### WHAT YOU ARE ASKED TO DO:
Copy every line from the data below in which the string "rows" can be found.

[[ RECORDED INFORMATION, beginning ]]

(** * Host-liveness sweep of the ping scripts (ping.py, pingv9.py, rtsv7.py)

    A shallow embedding of the sweep: [ping_host], the [as_completed]
    collection loop of [main], the progress counters of pingv9.py, the
    line loader, the Excel report rows and the log file with the
    retention purge of pingv9.py. *)

From Stdlib Require Import String Ascii List ZArith QArith Permutation Lia Bool.
From Stdlib Require Import DecimalString DecimalNat.
Import ListNotations.
Open Scope nat_scope.
Open Scope string_scope.

(* ------------------------------------------------------------------ *)
(** ** Python values and the outcomes of the library calls *)

(** A value returned by [ping3.ping(ip)] (its docstring: the delay,
    [False] on error and [None] on timeout). *)
Inductive py_value :=
| PyNone
| PyFalse
| PyFloat (x : Q).

(** Python truthiness ([if response]): a float is true iff it is not 0. *)
Definition truthy (v : py_value) : bool :=
  match v with
  | PyNone => false
  | PyFalse => false
  | PyFloat x => negb (Qeq_bool x 0%Q)
  end.

(** What [socket.gethostbyname(hostname)] does: return an address,
    raise [socket.gaierror], or raise another exception (e.g. a
    [UnicodeError] for an over-long label) with its [str(exc)]. *)
Inductive resolve_outcome :=
| Resolved (ip : string)
| GaiError
| ResolveRaises (msg : string).

(** What [ping3.ping(ip)] does: return a value, raise
    [ping3.errors.HostUnknown], or raise another exception. *)
Inductive probe_outcome :=
| Returns (v : py_value)
| HostUnknown
| ProbeRaises (msg : string).

(** A future's outcome: [future.result()] returns or raises. *)
Inductive task_result (A : Type) :=
| Done (a : A)
| Raised (msg : string).
Arguments Done {A} a.
Arguments Raised {A} msg.

(** The tuple [(hostname, ip, status)] returned by [ping_host]. *)
Record row := mkRow { r_host : string; r_ip : string; r_status : string }.

(** [ping_host] of ping.py / pingv9.py; [bad_ip] is the placeholder put
    in the IP column when the except branch runs ('N/A' in ping.py,
    'Bad Host' in pingv9.py). *)
Definition ping_host_gen (bad_ip : string) (res : resolve_outcome)
    (probe : string -> probe_outcome) (hostname : string) : task_result row :=
  match res with
  | Resolved ip =>
      match probe ip with
      | Returns response =>
          Done (mkRow hostname ip (if truthy response then "online" else "offline"))
      | HostUnknown => Done (mkRow hostname bad_ip "offline")
      | ProbeRaises e => Raised e
      end
  | GaiError => Done (mkRow hostname bad_ip "offline")
  | ResolveRaises e => Raised e
  end.

Definition ping_host := ping_host_gen "N/A".
Definition ping_host_v9 := ping_host_gen "Bad Host".

(** [create_excel]: the header row followed by one row per tuple. *)
Definition excel_header : list string := ["HostName"; "IP"; "Online/Offline"].
Definition row_cells (r : row) : list string := [r_host r; r_ip r; r_status r].
Definition create_excel (data : list row) : list (list string) :=
  excel_header :: map row_cells data.

Definition nat_to_string (n : nat) : string :=
  NilEmpty.string_of_uint (Nat.to_uint n).

Definition exception_message (hostname msg : string) : string :=
  hostname ++ " generated an exception: " ++ msg.

(* ------------------------------------------------------------------ *)
(** ** The collection loop of [main]

    [resolve i h] and [probe i ip] give what the library calls do in the
    task submitted for the [i]-th hostname; [order] is the order in which
    [as_completed] yields the futures. *)

Section Sweep.

Variable resolve : nat -> string -> resolve_outcome.
Variable probe : nat -> string -> probe_outcome.
Variable hostnames : list string.

Definition host_at (i : nat) : string := nth i hostnames "".

(** The future of task [i] in ping.py / pingv9.py. *)
Definition task (i : nat) : task_result row :=
  ping_host (resolve i (host_at i)) (probe i) (host_at i).
Definition task_v9 (i : nat) : task_result row :=
  ping_host_v9 (resolve i (host_at i)) (probe i) (host_at i).

(** ping.py lines 46-55: [results.append(result)] or [log_message(...)]. *)
Fixpoint collect (order : list nat) (results : list row) (log : list string)
    : list row * list string :=
  match order with
  | [] => (results, log)
  | i :: rest =>
      match task i with
      | Done r => collect rest (results ++ [r]) log
      | Raised e => collect rest results (log ++ [exception_message (host_at i) e])
      end
  end.

(** The progress counters of pingv9.py. *)
Record counters := mkCounters {
  completed_count : nat; online_count : nat;
  offline_count : nat; bad_host_count : nat }.

Definition counters0 := mkCounters 0 0 0 0.

(** [update_progress(status, ip)], pingv9.py lines 112-123. *)
Definition update_progress (status ip : string) (c : counters) : counters :=
  let '(mkCounters cc on off bad) := c in
  if String.eqb status "online" then mkCounters (S cc) (S on) off bad
  else if String.eqb ip "Bad Host" then mkCounters (S cc) on off (S bad)
  else mkCounters (S cc) on (S off) bad.

(** pingv9.py lines 125-136: the try / except / finally around each
    future. *)
Fixpoint collect_v9 (order : list nat) (results : list row) (c : counters)
    (log : list string) : list row * counters * list string :=
  match order with
  | [] => (results, c, log)
  | i :: rest =>
      match task_v9 i with
      | Done r =>
          collect_v9 rest (results ++ [r])
            (update_progress "offline" "Bad Host"
               (update_progress (r_status r) (r_ip r) c)) log
      | Raised e =>
          collect_v9 rest results (update_progress "offline" "Bad Host" c)
            (log ++ [exception_message (host_at i) e])
      end
  end.

End Sweep.

(* ------------------------------------------------------------------ *)
(** ** Reading the input file: [[line.strip() for line in file]] *)

Definition LF : ascii := ascii_of_nat 10.
Definition CR : ascii := ascii_of_nat 13.

(** Text mode with universal newlines: ["\r\n"] and ["\r"] read as ["\n"]. *)
Fixpoint translate_newlines (s : string) : string :=
  match s with
  | EmptyString => EmptyString
  | String c rest =>
      if Ascii.eqb c CR then
        match rest with
        | String c' rest' =>
            if Ascii.eqb c' LF then String LF (translate_newlines rest')
            else String LF (translate_newlines rest)
        | EmptyString => String LF EmptyString
        end
      else String c (translate_newlines rest)
  end.

(** Iterating a text file: each line keeps its ["\n"]; a last line
    without one is yielded when it is not empty. *)
Fixpoint split_lines (s : string) (cur : string) : list string :=
  match s with
  | EmptyString => match cur with EmptyString => [] | _ => [cur] end
  | String c rest =>
      if Ascii.eqb c LF then (cur ++ String LF EmptyString) :: split_lines rest EmptyString
      else split_lines rest (cur ++ String c EmptyString)
  end.

Definition py_lines (content : string) : list string :=
  split_lines (translate_newlines content) EmptyString.

(** [str.isspace] on the code points 0..255. *)
Definition py_isspace (c : ascii) : bool :=
  let n := nat_of_ascii c in
  (Nat.leb 9 n && Nat.leb n 13) || (Nat.leb 28 n && Nat.leb n 32)
  || Nat.eqb n 133 || Nat.eqb n 160.

Fixpoint drop_space (l : list ascii) : list ascii :=
  match l with
  | [] => []
  | c :: rest => if py_isspace c then drop_space rest else l
  end.

(** [str.strip()]. *)
Definition strip (s : string) : string :=
  string_of_list_ascii
    (rev (drop_space (rev (drop_space (list_ascii_of_string s))))).

Definition load_hostnames (content : string) : list string :=
  map strip (py_lines content).

(* ------------------------------------------------------------------ *)
(** ** The log file of ping.py *)

(** [log_message]: append ["<timestamp> - <message>\n"]. *)
Definition log_append (stamp msg file : string) : string :=
  file ++ stamp ++ " - " ++ msg ++ String LF EmptyString.

Fixpoint log_all (stamp : nat -> string) (k : nat) (msgs : list string)
    (file : string) : string :=
  match msgs with
  | [] => file
  | m :: ms => log_all stamp (S k) ms (log_append (stamp k) m file)
  end.

(** [open(log_file, 'w').close()]. *)
Definition truncate (_ : string) : string := EmptyString.

(** The log file after [main] of ping.py, from the file before the run;
    [stamp k] is the timestamp of the [k]-th [log_message] call and
    [elapsed] the formatted total time. *)
Definition main_ping_log (resolve : nat -> string -> resolve_outcome)
    (probe : nat -> string -> probe_outcome) (stamp : nat -> string)
    (elapsed : string) (content : string) (order : list nat)
    (prior : string) : string :=
  let file0 := truncate prior in
  let hostnames := load_hostnames content in
  let n := nat_to_string (length hostnames) in
  let exc := snd (collect resolve probe hostnames order [] []) in
  log_all stamp 0
    (["Starting to ping " ++ n ++ " hostnames..."] ++ exc ++
     ["Finished pinging. Total time: " ++ elapsed ++ " seconds";
      "Total hostnames/machines pinged: " ++ n])
    file0.

(** The Excel rows written by [main] of ping.py. *)
Definition main_ping_report (resolve : nat -> string -> resolve_outcome)
    (probe : nat -> string -> probe_outcome) (content : string)
    (order : list nat) : list (list string) :=
  create_excel (fst (collect resolve probe (load_hostnames content) order [] [])).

[[ RECORDED INFORMATION, end ]]

### EXERCISE RESULT:
    line loader, the Excel report rows and the log file with the
(** The Excel rows written by [main] of ping.py. *)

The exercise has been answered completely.